──────── INFORMATION
Lemma new_defaults_witness :
  ∃ d w',
    ExecDriver.new (Obj 21 (VStr "Gecode")) (Obj 22 (VStr "release 06.1.0-rc"))
      (Obj 23 (VStr "fzn-gecode")) None_
      (World 100 minizinc_path ∅ 0 ∅ [] sample_outside)
    = (Return d, w')
    ∧ d !! "driver" = Some minizinc_path
    ∧ val <$> d !! "version" = Some (VTuple [VInt 6; VInt 1; VInt 0])
    ∧ d !! "supportsFzn" = Some True_
    ∧ run_calls w' = [[VPath "/usr/bin/minizinc"; VStr "--version"]].
Proof.
  destruct (new_defaults (Obj 21 (VStr "Gecode")) (Obj 22 (VStr "release 06.1.0-rc"))
              (Obj 23 (VStr "fzn-gecode")) None_
              (World 100 minizinc_path ∅ 0 ∅ [] sample_outside)
              "MiniZinc to FlatZinc converter, version 2.2.3" "2" "2" "3"
              "release 06.1.0-rc" "06" "1" "0" eq_refl
              (proj1 (search_version_triple_first_occurrence
                       "MiniZinc to FlatZinc converter, version 2.2.3"
                       ("2", "2", "3")) eq_refl))
    as (d & w' & Hnew & Hpost & _ & Hlog & _).
  - right. by vm_compute.
  - reflexivity.
  - apply search_triple_first_occurrence. by vm_compute.
  - exists d, w'.
    exact (conj Hnew (conj (init_driver _ _ _ _ _ Hpost)
             (conj (init_version _ _ _ _ _ Hpost)
                (conj (init_supportsFzn _ _ _ _ _ Hpost) Hlog)))).
Defined.

Lemma load_solver_selects_first_witness :
  ∃ ret w',
    ExecDriver.load_solver "cp" minizinc_path sample_world = (Return ret, w')
    ∧ ret !! "name" = Some (Obj 31 (VStr "Chuffed"))
    ∧ ret !! "id" = Some (Obj 30 (VStr "org.chuffed.chuffed"))
    ∧ val <$> ret !! "version" = Some (VTuple [VInt 0; VInt 10; VInt 3])
    ∧ run_calls w' = [[VPath "/usr/bin/minizinc"; VStr "--solvers-json"];
                      [VPath "/usr/bin/minizinc"; VStr "--version"]].
Proof.
  destruct (load_solver_selects_first "cp" minizinc_path sample_world
              [gecode] chuffed [] ["org.chuffed.chuffed"; "chuffed"; "cp"; "lcg"; "int"]
              (Obj 31 (VStr "Chuffed")) (Obj 32 (VStr "0.10.3"))
              (Obj 33 (VStr "fzn-chuffed"))
              "MiniZinc to FlatZinc converter, version 2.2.3" "2" "2" "3"
              "0.10.3" "0" "10" "3" eq_refl)
    as (ret & w' & Hload & Hname & _ & _ & Hversion & Hid & Hlog & _).
  - constructor; [|constructor].
    exists ["org.gecode.gecode"; "gecode"]. split; [reflexivity|].
    apply (bool_decide_unpack _). by vm_compute.
  - reflexivity.
  - apply (bool_decide_unpack _). by vm_compute.
  - reflexivity.
  - reflexivity.
  - reflexivity.
  - reflexivity.
  - apply search_triple_first_occurrence. by vm_compute.
  - reflexivity.
  - apply search_version_triple_first_occurrence. by vm_compute.
  - right. by vm_compute.
  - exists ret, w'.
    exact (conj Hload (conj Hname (conj Hid (conj Hversion Hlog)))).
Defined.
(* ================================================================== *)
(** ** Facts about the compression run *)
(* ================================================================== *)

Section RunFacts.
Variable sevenzip : list string -> list entry -> Z * option Z.
Variable path : string.

Lemma subprocess_run_calls (cmd : list string) (w : world) :
  calls (subprocess_run sevenzip cmd w)
  = (calls w ++ [(cmd, fst (sevenzip cmd (cwd w)))])%list.
Proof.
  unfold subprocess_run. now destruct (sevenzip cmd (cwd w)).
Qed.

(** Writing a regular file changes nothing to the directories there are,
    which is why the lazily consumed generator of [directories()] can be
    read when the loop starts. *)
Lemma write_file_directories (name : string) (size : Z) (fs : list entry)
  (n : int_or_none) (log : list (list string * Z)) :
  directories (mkWorld (write_file name size fs) n log)
  = directories (mkWorld fs n log).
Proof.
  unfold directories. cbn [cwd].
  induction fs as [|e fs IH]; [reflexivity|].
  cbn [write_file]. destruct (String.eqb (entry_name e) name).
  - now destruct e.
  - cbn [flat_map]. now rewrite IH.
Qed.

Lemma subprocess_run_directories (cmd : list string) (w : world) :
  directories (subprocess_run sevenzip cmd w) = directories w.
Proof.
  unfold subprocess_run. destruct (sevenzip cmd (cwd w)) as [rc [size|]];
    [|now destruct w].
  destruct (archive_arg cmd) as [archive|]; [|now destruct w].
  rewrite write_file_directories. now destruct w.
Qed.

Lemma subprocess_run_cpu_count (cmd : list string) (w : world) :
  cpu_count (subprocess_run sevenzip cmd w) = cpu_count w.
Proof.
  unfold subprocess_run. now destruct (sevenzip cmd (cwd w)).
Qed.

(** The loop hands back the list it was given, and has run one command per
    directory: that list followed by the archive and the directory. *)
Lemma runCMD_loop_commands (dirs cmd : list string) :
  forall w,
    fst (runCMD_loop sevenzip dirs cmd w) = cmd /\
    map fst (calls (snd (runCMD_loop sevenzip dirs cmd w)))
    = (map fst (calls w)
       ++ map (fun d => cmd ++ [(d ++ ".7z")%string; d]) dirs)%list.
Proof.
  induction dirs as [|d dirs IH]; intros w; simpl.
  - now rewrite app_nil_r.
  - rewrite del_last2_app. destruct (IH (subprocess_run sevenzip
      (cmd ++ [(d ++ ".7z")%string; d]) w)) as [Hcmd Hcalls].
    split; [exact Hcmd|].
    rewrite Hcalls, subprocess_run_calls, map_app. simpl.
    now rewrite <- app_assoc.
Qed.

Lemma insert_flag_found (f : string) (pre post : list string) :
  ~ In "--" pre ->
  insert_flag (Some f) (pre ++ "--" :: post)
  = Ok (pre ++ f :: "--" :: post)%list.
Proof.
  intros Hpre. unfold insert_flag, Py.index.
  rewrite index_from_found by exact Hpre. simpl.
  now rewrite insert_at_length.
Qed.

Lemma insert_flag_total (flag : option string) (cmd : list string) :
  In "--" cmd ->
  exists cmd', insert_flag flag cmd = Ok cmd' /\ In "--" cmd'.
Proof.
  intros Hin. destruct flag as [f|]; simpl; [|eauto].
  unfold Py.index. destruct (index_from_total cmd 0 Hin) as [i ->].
  simpl. eexists. split; [reflexivity|]. now apply In_insert.
Qed.

(** Assembling the command cannot fail: [--] is in the list from the
    start and stays in it. *)
Lemma runCMD_flags_total
  (dict_size : option string) (word_size : option Z)
  (block_size : option string) (threads : option Z) :
  exists cmd,
    runCMD_flags path dict_size word_size block_size threads = Ok cmd.
Proof.
  unfold runCMD_flags.
  destruct (insert_flag_total
              (option_map (fun s => "-md" ++ s) (truthy_str dict_size))
              [path; "a"; "-mx9"; "--"]) as (c1 & -> & H1);
    [simpl; tauto|].
  destruct (insert_flag_total
              (option_map (fun n => "-mfb" ++ Py.str n) (truthy_int word_size))
              c1 H1) as (c2 & E2 & H2).
  destruct (insert_flag_total
              (option_map (fun s => "-ms" ++ s) (truthy_str block_size))
              c2 H2) as (c3 & E3 & H3).
  destruct (insert_flag_total
              (option_map (fun n => "-mmt" ++ Py.str n) (truthy_int threads))
              c3 H3) as (c4 & E4 & H4).
  exists c4. cbn [Py.bind]. rewrite E2. cbn [Py.bind]. rewrite E3.
  cbn [Py.bind]. exact E4.
Qed.

(** Hence a compression run always returns, whatever the compressor's exit
    statuses were. *)
Lemma runCMD_total
  (dict_size : option string) (word_size : option Z)
  (block_size : option string) (threads : option Z) (w : world) :
  exists w1,
    runCMD sevenzip path dict_size word_size block_size threads w = Ok w1.
Proof.
  unfold runCMD, runCMD_cmd.
  destruct (runCMD_flags_total dict_size word_size block_size threads)
    as [cmd ->].
  cbn [Py.bind].
  destruct (runCMD_loop sevenzip (directories w) cmd w) as [c w1]. eauto.
Qed.

Ltac not_dashes :=
  simpl; intros Hin;
  repeat match goal with
         | H : _ \/ _ |- _ => destruct H
         | H : False |- _ => contradiction
         | H : _ = "--" |- _ => first [discriminate H | congruence]
         end.

(** When the program is not itself called [--], the switches end up
    between [-mx9] and [--], in the order of the arguments. *)
Lemma runCMD_flags_shape
  (dict_size : option string) (word_size : option Z)
  (block_size : option string) (threads : option Z) :
  path <> "--" ->
  runCMD_flags path dict_size word_size block_size threads
  = Ok ([path; "a"; "-mx9"]
        ++ switches dict_size word_size block_size threads ++ ["--"])%list.
Proof.
  intros Hpath. unfold runCMD_flags, switches.
  assert (Hmd : forall s, ("-md" ++ s)%string <> "--") by (intros s; discriminate).
  assert (Hmfb : forall s, ("-mfb" ++ s)%string <> "--") by (intros s; discriminate).
  assert (Hms : forall s, ("-ms" ++ s)%string <> "--") by (intros s; discriminate).
  destruct (truthy_str dict_size) as [d|];
    destruct (truthy_int word_size) as [wd|];
    destruct (truthy_str block_size) as [b|];
    destruct (truthy_int threads) as [t|];
    cbn [option_map switch app Py.bind insert_flag]; unfold Py.index;
    repeat
      (match goal with
       | |- context [Py.index_from 0 "--" (?a :: ?l)] =>
           let pre := constr:(removelast (a :: l)) in
           let pre' := eval cbn [removelast] in pre in
           change (a :: l) with (pre' ++ ["--"])%list;
           rewrite (index_from_found pre' [] 0) by not_dashes;
           cbn [Py.bind Nat.add];
           rewrite (insert_at_length pre' ["--"]);
           cbn [app Py.bind]
       end);
    reflexivity.
Qed.

End RunFacts.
────────────────
> [WHAT TO WORK ON]: Taking the records above as input, show every line in which the word "eauto" is present.

> [RESULT OF THIS EXERCISE]:
  intros Hin. destruct flag as [f|]; simpl; [|eauto].
  destruct (runCMD_loop sevenzip (directories w) cmd w) as [c w1]. eauto.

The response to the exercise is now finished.